## Task directions
For the records below, print the lines from the line with "Definition limited (cost" through the line with "rule_ID := uuid2" exactly as written; include both end lines and exclude the rest.

## Data extract
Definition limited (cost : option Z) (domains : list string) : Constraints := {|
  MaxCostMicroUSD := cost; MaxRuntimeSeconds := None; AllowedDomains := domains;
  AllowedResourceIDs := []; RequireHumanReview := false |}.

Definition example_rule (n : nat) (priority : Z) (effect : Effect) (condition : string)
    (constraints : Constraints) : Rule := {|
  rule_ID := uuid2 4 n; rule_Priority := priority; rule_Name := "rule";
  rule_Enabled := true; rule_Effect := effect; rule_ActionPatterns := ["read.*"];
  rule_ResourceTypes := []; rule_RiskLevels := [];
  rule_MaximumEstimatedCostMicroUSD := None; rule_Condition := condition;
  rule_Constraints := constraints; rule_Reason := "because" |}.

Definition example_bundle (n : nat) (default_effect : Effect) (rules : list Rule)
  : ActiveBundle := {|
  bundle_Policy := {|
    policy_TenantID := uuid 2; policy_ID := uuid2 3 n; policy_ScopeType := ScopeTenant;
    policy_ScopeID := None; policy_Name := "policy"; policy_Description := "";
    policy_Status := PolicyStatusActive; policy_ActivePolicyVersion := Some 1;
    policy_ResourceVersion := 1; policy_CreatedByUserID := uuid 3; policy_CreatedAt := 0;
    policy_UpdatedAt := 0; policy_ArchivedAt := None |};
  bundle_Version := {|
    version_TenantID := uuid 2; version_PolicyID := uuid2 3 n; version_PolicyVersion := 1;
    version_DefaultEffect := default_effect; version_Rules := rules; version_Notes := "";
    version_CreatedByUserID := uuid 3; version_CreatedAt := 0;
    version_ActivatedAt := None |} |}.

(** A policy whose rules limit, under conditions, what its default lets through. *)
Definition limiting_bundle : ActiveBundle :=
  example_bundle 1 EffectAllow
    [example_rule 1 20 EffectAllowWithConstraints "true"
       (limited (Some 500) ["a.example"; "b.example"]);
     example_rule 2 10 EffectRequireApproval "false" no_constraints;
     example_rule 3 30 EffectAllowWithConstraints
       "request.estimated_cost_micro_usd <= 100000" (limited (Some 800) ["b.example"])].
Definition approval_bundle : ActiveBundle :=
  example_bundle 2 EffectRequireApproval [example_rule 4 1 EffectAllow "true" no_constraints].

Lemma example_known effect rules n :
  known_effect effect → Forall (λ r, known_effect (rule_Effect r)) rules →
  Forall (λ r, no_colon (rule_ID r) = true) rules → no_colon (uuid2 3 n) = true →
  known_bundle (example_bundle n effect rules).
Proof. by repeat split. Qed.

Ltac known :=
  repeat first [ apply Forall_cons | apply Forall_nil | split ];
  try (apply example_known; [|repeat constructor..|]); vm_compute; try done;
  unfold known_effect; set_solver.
==
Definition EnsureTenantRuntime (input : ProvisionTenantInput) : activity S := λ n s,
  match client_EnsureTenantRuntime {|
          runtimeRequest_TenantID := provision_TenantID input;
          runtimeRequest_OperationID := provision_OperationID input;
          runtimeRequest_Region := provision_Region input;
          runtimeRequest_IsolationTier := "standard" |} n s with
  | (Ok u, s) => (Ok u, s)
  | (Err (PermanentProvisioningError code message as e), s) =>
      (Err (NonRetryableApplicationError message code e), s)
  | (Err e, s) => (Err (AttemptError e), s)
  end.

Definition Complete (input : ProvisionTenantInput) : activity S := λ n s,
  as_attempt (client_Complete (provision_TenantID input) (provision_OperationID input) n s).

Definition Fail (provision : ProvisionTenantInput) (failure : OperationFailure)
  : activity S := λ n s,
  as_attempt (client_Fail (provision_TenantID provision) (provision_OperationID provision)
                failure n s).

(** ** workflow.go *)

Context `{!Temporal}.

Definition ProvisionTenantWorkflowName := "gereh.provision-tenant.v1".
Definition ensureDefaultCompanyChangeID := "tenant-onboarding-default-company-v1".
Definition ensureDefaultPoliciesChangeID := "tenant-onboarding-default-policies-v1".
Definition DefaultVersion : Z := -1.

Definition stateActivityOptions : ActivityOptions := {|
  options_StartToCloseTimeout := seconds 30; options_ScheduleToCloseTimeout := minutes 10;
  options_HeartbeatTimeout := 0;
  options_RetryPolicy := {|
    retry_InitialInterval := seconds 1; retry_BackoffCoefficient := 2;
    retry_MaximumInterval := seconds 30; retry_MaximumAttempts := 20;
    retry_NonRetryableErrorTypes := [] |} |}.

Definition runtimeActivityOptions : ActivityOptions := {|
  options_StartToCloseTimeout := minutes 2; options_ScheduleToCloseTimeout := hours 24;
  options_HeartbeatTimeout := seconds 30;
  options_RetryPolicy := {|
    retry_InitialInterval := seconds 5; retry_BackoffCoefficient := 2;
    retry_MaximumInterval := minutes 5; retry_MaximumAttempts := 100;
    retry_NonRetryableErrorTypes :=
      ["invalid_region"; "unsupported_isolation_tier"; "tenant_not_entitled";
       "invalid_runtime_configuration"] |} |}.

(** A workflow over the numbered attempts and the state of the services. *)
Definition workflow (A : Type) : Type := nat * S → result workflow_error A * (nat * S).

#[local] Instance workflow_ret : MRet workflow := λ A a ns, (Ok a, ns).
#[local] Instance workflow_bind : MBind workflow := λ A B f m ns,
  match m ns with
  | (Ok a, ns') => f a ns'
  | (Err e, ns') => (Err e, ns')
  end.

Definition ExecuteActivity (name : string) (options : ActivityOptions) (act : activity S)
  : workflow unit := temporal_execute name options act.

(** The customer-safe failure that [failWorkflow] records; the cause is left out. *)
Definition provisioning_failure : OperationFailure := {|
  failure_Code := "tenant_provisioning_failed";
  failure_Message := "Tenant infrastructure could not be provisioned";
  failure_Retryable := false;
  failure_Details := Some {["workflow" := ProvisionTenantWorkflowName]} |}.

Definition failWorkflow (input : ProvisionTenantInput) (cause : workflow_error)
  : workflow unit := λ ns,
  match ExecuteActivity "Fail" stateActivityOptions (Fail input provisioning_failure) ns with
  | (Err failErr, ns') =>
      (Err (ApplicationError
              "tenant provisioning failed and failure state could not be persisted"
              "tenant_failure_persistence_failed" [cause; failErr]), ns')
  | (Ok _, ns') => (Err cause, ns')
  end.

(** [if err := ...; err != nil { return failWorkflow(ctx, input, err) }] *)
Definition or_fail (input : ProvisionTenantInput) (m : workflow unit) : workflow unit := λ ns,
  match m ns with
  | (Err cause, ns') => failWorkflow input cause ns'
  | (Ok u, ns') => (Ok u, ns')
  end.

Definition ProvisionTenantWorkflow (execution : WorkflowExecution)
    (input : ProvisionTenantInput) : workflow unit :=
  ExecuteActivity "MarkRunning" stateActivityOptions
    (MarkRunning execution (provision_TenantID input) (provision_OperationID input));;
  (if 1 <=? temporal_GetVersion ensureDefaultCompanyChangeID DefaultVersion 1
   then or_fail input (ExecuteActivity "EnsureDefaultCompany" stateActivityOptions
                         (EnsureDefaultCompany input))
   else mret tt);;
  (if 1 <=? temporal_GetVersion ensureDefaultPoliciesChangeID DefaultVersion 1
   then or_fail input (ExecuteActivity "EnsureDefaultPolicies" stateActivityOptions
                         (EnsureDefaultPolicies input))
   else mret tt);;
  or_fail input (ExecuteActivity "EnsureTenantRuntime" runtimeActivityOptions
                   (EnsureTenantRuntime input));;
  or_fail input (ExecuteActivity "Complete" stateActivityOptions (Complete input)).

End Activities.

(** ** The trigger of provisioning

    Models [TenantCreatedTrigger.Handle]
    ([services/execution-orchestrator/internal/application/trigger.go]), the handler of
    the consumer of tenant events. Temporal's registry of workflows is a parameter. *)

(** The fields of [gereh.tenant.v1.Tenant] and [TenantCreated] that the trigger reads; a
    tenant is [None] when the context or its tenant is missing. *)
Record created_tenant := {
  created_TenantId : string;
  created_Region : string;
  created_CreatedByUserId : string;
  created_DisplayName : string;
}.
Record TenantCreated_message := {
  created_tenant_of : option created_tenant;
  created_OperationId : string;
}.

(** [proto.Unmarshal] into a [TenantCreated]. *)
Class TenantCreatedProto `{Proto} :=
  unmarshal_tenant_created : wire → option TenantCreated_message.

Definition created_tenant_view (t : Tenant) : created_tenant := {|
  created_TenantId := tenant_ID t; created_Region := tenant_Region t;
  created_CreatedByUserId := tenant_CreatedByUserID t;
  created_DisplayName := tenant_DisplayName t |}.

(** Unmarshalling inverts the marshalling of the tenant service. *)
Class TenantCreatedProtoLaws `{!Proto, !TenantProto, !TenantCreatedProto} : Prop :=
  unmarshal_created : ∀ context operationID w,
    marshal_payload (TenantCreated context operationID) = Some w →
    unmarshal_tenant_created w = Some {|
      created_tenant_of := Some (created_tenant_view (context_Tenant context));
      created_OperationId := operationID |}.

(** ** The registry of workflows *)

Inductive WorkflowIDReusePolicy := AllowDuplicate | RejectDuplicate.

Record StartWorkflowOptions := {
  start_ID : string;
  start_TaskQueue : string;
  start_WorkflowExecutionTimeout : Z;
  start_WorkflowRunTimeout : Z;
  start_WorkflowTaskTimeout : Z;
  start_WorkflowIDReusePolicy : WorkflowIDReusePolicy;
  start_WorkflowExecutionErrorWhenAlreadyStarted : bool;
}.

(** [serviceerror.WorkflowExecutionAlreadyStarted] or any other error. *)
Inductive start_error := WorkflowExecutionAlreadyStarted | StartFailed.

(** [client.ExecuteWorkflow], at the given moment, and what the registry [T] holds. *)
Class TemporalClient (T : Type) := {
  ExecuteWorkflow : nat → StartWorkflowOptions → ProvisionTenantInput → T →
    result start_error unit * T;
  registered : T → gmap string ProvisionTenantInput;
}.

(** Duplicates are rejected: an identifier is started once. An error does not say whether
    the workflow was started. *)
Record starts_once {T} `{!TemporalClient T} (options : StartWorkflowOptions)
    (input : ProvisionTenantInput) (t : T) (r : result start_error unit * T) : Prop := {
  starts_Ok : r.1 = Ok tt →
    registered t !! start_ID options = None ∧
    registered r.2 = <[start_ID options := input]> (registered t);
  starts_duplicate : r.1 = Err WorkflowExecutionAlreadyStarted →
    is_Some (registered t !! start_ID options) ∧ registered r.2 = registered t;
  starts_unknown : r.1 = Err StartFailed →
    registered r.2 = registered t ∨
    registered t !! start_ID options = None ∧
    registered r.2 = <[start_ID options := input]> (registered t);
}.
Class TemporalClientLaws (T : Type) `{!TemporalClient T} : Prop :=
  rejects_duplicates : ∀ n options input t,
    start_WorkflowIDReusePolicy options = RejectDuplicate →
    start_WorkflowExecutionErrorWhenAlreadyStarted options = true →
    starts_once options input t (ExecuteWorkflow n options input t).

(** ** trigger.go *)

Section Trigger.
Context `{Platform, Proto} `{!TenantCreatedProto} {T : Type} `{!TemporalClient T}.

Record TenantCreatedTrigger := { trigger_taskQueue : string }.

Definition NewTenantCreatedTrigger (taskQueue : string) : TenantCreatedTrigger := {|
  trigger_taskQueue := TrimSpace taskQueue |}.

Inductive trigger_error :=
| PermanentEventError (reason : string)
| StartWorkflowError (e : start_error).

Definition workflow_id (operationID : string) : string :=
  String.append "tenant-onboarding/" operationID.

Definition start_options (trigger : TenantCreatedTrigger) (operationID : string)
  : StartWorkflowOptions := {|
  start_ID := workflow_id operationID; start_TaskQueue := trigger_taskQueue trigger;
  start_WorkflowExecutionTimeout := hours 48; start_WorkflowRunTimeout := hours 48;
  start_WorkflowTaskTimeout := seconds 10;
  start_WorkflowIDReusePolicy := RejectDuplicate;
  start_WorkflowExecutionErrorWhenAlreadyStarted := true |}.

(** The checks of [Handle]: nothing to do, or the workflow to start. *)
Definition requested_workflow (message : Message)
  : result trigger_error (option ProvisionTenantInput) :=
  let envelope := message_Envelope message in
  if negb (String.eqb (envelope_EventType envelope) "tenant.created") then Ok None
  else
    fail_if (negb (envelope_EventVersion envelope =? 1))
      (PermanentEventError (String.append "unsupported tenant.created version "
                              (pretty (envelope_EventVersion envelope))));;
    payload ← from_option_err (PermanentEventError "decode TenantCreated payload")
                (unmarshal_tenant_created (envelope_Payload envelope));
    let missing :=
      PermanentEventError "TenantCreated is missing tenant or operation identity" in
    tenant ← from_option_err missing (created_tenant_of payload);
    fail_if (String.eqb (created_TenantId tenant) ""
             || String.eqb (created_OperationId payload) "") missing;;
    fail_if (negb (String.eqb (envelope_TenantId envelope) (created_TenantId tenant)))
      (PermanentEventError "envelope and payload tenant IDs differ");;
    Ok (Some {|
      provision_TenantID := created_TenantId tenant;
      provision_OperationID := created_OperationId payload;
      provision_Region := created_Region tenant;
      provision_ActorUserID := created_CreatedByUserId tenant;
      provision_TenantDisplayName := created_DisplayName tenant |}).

## Result below
Definition limited (cost : option Z) (domains : list string) : Constraints := {|
  MaxCostMicroUSD := cost; MaxRuntimeSeconds := None; AllowedDomains := domains;
  AllowedResourceIDs := []; RequireHumanReview := false |}.

Definition example_rule (n : nat) (priority : Z) (effect : Effect) (condition : string)
    (constraints : Constraints) : Rule := {|
  rule_ID := uuid2 4 n; rule_Priority := priority; rule_Name := "rule";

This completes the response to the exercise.